# WHAT TO DO:
The listing below contains a span that opens with the line containing "CR, FS, GS, RS, US, SPACE, NEL" and closes with the line containing "Definition split (s". Return that span exactly.

-- INPUT DATA follows --

(** The outcome of a call: a value, or an exception on its way up. *)
Inductive result (A : Type) : Type :=
  | Ok (a : A)
  | Raise (e : exn).
Arguments Ok {A} a.
Arguments Raise {A} e.

Definition bind {A B} (r : result A) (k : A -> result B) : result B :=
  match r with
  | Ok a => k a
  | Raise e => Raise e
  end.

(** [try: body except (classes): handler]; an exception outside [classes]
    keeps propagating. *)
Definition try_except {A} (body : result A) (catches : exn -> bool)
    (handler : exn -> result A) : result A :=
  match body with
  | Ok a => Ok a
  | Raise e => if catches e then handler e else Raise e
  end.

(** [except Exception]: every class of [exn]. *)
Definition any_exception (e : exn) : bool := true.

Definition is_ok {A} (r : result A) : bool :=
  match r with Ok _ => true | Raise _ => false end.

(** [len(l)] *)
Definition len {A} (l : list A) : Z := Z.of_nat (length l).

(** Normalisation of a slice bound: a negative bound counts from the end,
    and every bound is clamped to [0 .. len]. *)
Definition slice_index (n i : Z) : Z :=
  if i <? 0 then Z.max (i + n) 0 else Z.min i n.

(** [l[i:j]] *)
Definition slice {A} (l : list A) (i j : Z) : list A :=
  let a := slice_index (len l) i in
  let b := slice_index (len l) j in
  firstn (Z.to_nat (b - a)) (skipn (Z.to_nat a) l).

(** [l[:j]] and [l[i:]] *)
Definition slice_to {A} (l : list A) (j : Z) : list A := slice l 0 j.
Definition slice_from {A} (l : list A) (i : Z) : list A := slice l i (len l).

(** [str.isspace] on one character (code points below 256): TAB, LF, VT, FF,
    CR, FS, GS, RS, US, SPACE, NEL and NBSP. *)
Definition is_space (c : ascii) : bool :=
  let n := nat_of_ascii c in
  ((9 <=? n) && (n <=? 13) || (28 <=? n) && (n <=? 32)
   || (n =? 133) || (n =? 160))%nat.

(** [s.split()]: maximal runs of non-whitespace characters.  [cur] is the
    word being read, in reverse. *)
Fixpoint split_aux (cur : list ascii) (s : list ascii) : list (list ascii) :=
  match s with
  | [] => match cur with [] => [] | _ => [rev cur] end
  | c :: rest =>
      if is_space c
      then match cur with
           | [] => split_aux [] rest
           | _ => rev cur :: split_aux [] rest
           end
      else split_aux (c :: cur) rest
  end.

Definition split (s : list ascii) : list (list ascii) := split_aux [] s.

(** [not s.strip()]: the string holds whitespace only. *)
Definition blank (s : list ascii) : bool := forallb is_space s.

Definition newline : ascii := ascii_of_nat 10.
Definition space : ascii := ascii_of_nat 32.

(** [s.split('\n\n')]: cut at every occurrence of two line feeds, scanning
    from the left; always at least one piece. *)
Fixpoint split_paragraphs_aux (cur : list ascii) (s : list ascii)
    : list (list ascii) :=
  match s with
  | [] => [rev cur]
  | c :: rest =>
      match rest with
      | c' :: rest' =>
          if (Ascii.eqb c newline && Ascii.eqb c' newline)%bool
          then rev cur :: split_paragraphs_aux [] rest'
          else split_paragraphs_aux (c :: cur) rest
      | [] => [rev (c :: cur)]
      end
  end.

Definition split_paragraphs (s : list ascii) : list (list ascii) :=
  split_paragraphs_aux [] s.

(** [" ".join(ws)] *)
Fixpoint join (ws : list (list ascii)) : list ascii :=
  match ws with
  | [] => []
  | [w] => w
  | w :: rest => w ++ space :: join rest
  end.

(** [sum(len(w) + 1 for w in ws)] *)
Definition sum_len_plus_one (ws : list (list ascii)) : Z :=
  fold_right (fun w acc => (len w + 1) + acc) 0 ws.

Definition str (s : string) : list ascii := list_ascii_of_string s.

(** [s.strip(chars)] with the stripped characters given as a predicate. *)
Fixpoint drop_while (p : ascii -> bool) (s : list ascii) : list ascii :=
  match s with
  | [] => []
  | c :: rest => if p c then drop_while p rest else s
  end.

Definition strip_with (p : ascii -> bool) (s : string) : string :=
  string_of_list_ascii
    (rev (drop_while p (rev (drop_while p (list_ascii_of_string s))))).

(** [s.strip()] *)
Definition strip (s : string) : string := strip_with is_space s.

(** [s.replace(c, t)] for a one-character pattern [c]. *)
Fixpoint replace_char (c : ascii) (t : string) (s : string) : string :=
  match s with
  | EmptyString => EmptyString
  | String a rest =>
      if Ascii.eqb a c
      then (t ++ replace_char c t rest)%string
      else String a (replace_char c t rest)
  end.

(** *** Stateful code

    A method that updates its object and may raise is a function from the
    state before the call to an outcome and the state after it.  What was
    written before an exception is raised stays written. *)
Definition M (S A : Type) : Type := S -> result A * S.

Definition ret {S A} (a : A) : M S A := fun s => (Ok a, s).

Definition raise {S A} (e : exn) : M S A := fun s => (Raise e, s).

Definition mbind {S A B} (m : M S A) (k : A -> M S B) : M S B :=
  fun s =>
    match m s with
    | (Ok a, s') => k a s'
    | (Raise e, s') => (Raise e, s')
    end.

Definition lift {S A} (r : result A) : M S A := fun s => (r, s).

Definition gets {S A} (f : S -> A) : M S A := fun s => (Ok (f s), s).

Definition modify {S} (f : S -> S) : M S unit := fun s => (Ok tt, f s).

(** [try: body except (classes) as e: handler e] *)
Definition try_catch {S A} (body : M S A) (catches : exn -> bool)
    (handler : exn -> M S A) : M S A :=
  fun s =>
    match body s with
    | (Ok a, s') => (Ok a, s')
    | (Raise e, s') => if catches e then handler e s' else (Raise e, s')
    end.

(** [range(start, stop, step)]; a zero step raises [ValueError]. *)
Definition range3 (start stop step : Z) : result (list Z) :=
  if step =? 0 then Raise ValueError
  else
    let count :=
      if step >? 0 then (stop - start + step - 1) / step
      else (start - stop - step - 1) / (- step) in
    Ok (map (fun j => start + Z.of_nat j * step) (seq 0 (Z.to_nat count))).

(** [a / (a + b) if (a + b) > 0 else 0.0], with the quotient taken in the
    rationals. *)
Definition rate (a b : Z) : Qc :=
  if a + b >? 0 then Q2Qc (a # Z.to_pos (a + b)) else Q2Qc 0.

(** A computation on a part of the state, run on the whole state. *)
Definition zoom {S T A} (project : S -> T) (update : T -> S -> S)
    (c : M T A) : M S A :=
  fun s => let '(r, t) := c (project s) in (r, update t s).

(** [for x in xs: body x] *)
Fixpoint for_each {S A} (xs : list A) (body : A -> M S unit) : M S unit :=
  match xs with
  | [] => ret tt
  | x :: rest => mbind (body x) (fun _ => for_each rest body)
  end.

Module Notations.
  Notation "x <- c1 ;; c2" := (mbind c1 (fun x => c2))
    (at level 20, c1 at level 99, c2 at level 200, only parsing).
  Notation "c1 ;; c2" := (mbind c1 (fun _ => c2))
    (at level 100, c2 at level 200, only parsing, right associativity).
End Notations.

End Py.

Import Py Py.Notations.

(** ** config/settings.py *)

Module Config.

(** The fields of [Settings] the pipeline reads.  They are loaded from the
    environment, so any integer can occur. *)
Record Settings : Type := {
  chunk_size_words : Z;
  chunk_overlap_words : Z;
  embedding_dimension : Z
}.

(** The defaults declared by the [Field]s of [Settings]. *)
Definition default_settings : Settings :=
  {| chunk_size_words := 3500;
     chunk_overlap_words := 400;
     embedding_dimension := 768 |}.

End Config.

(** ** ingestion/chunker.py *)

Module Chunker.

Record Chunk : Type := {
  content : list ascii;
  position : Z;
  start_char : Z;
  end_char : Z;
  word_count : Z;
  char_count : Z
}.

Record TextChunker : Type := {
  chunk_size : Z;
  chunk_overlap : Z
}.

(** [x or d] for an [int | None] argument: [None] and [0] are falsy. *)
Definition or_default (x : option Z) (d : Z) : Z :=
  match x with
  | Some v => if v =? 0 then d else v
  | None => d
  end.

(** [TextChunker.__init__] *)
Definition __init__ (settings : Config.Settings)
    (chunk_size_words_arg chunk_overlap_words_arg : option Z)
    : result TextChunker :=
  let size :=
    or_default chunk_size_words_arg (Config.chunk_size_words settings) in
  let overlap :=
    or_default chunk_overlap_words_arg (Config.chunk_overlap_words settings) in
  if overlap >=? size
  then Raise ValueError
  else Ok {| chunk_size := size; chunk_overlap := overlap |}.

-- INPUT DATA concluded --

# SOLUTION FOR THIS TASK:
    CR, FS, GS, RS, US, SPACE, NEL and NBSP. *)
Definition is_space (c : ascii) : bool :=
  let n := nat_of_ascii c in
  ((9 <=? n) && (n <=? 13) || (28 <=? n) && (n <=? 32)
   || (n =? 133) || (n =? 160))%nat.

(** [s.split()]: maximal runs of non-whitespace characters.  [cur] is the
    word being read, in reverse. *)
Fixpoint split_aux (cur : list ascii) (s : list ascii) : list (list ascii) :=
  match s with
  | [] => match cur with [] => [] | _ => [rev cur] end
  | c :: rest =>
      if is_space c
      then match cur with
           | [] => split_aux [] rest
           | _ => rev cur :: split_aux [] rest
           end
      else split_aux (c :: cur) rest
  end.

Definition split (s : list ascii) : list (list ascii) := split_aux [] s.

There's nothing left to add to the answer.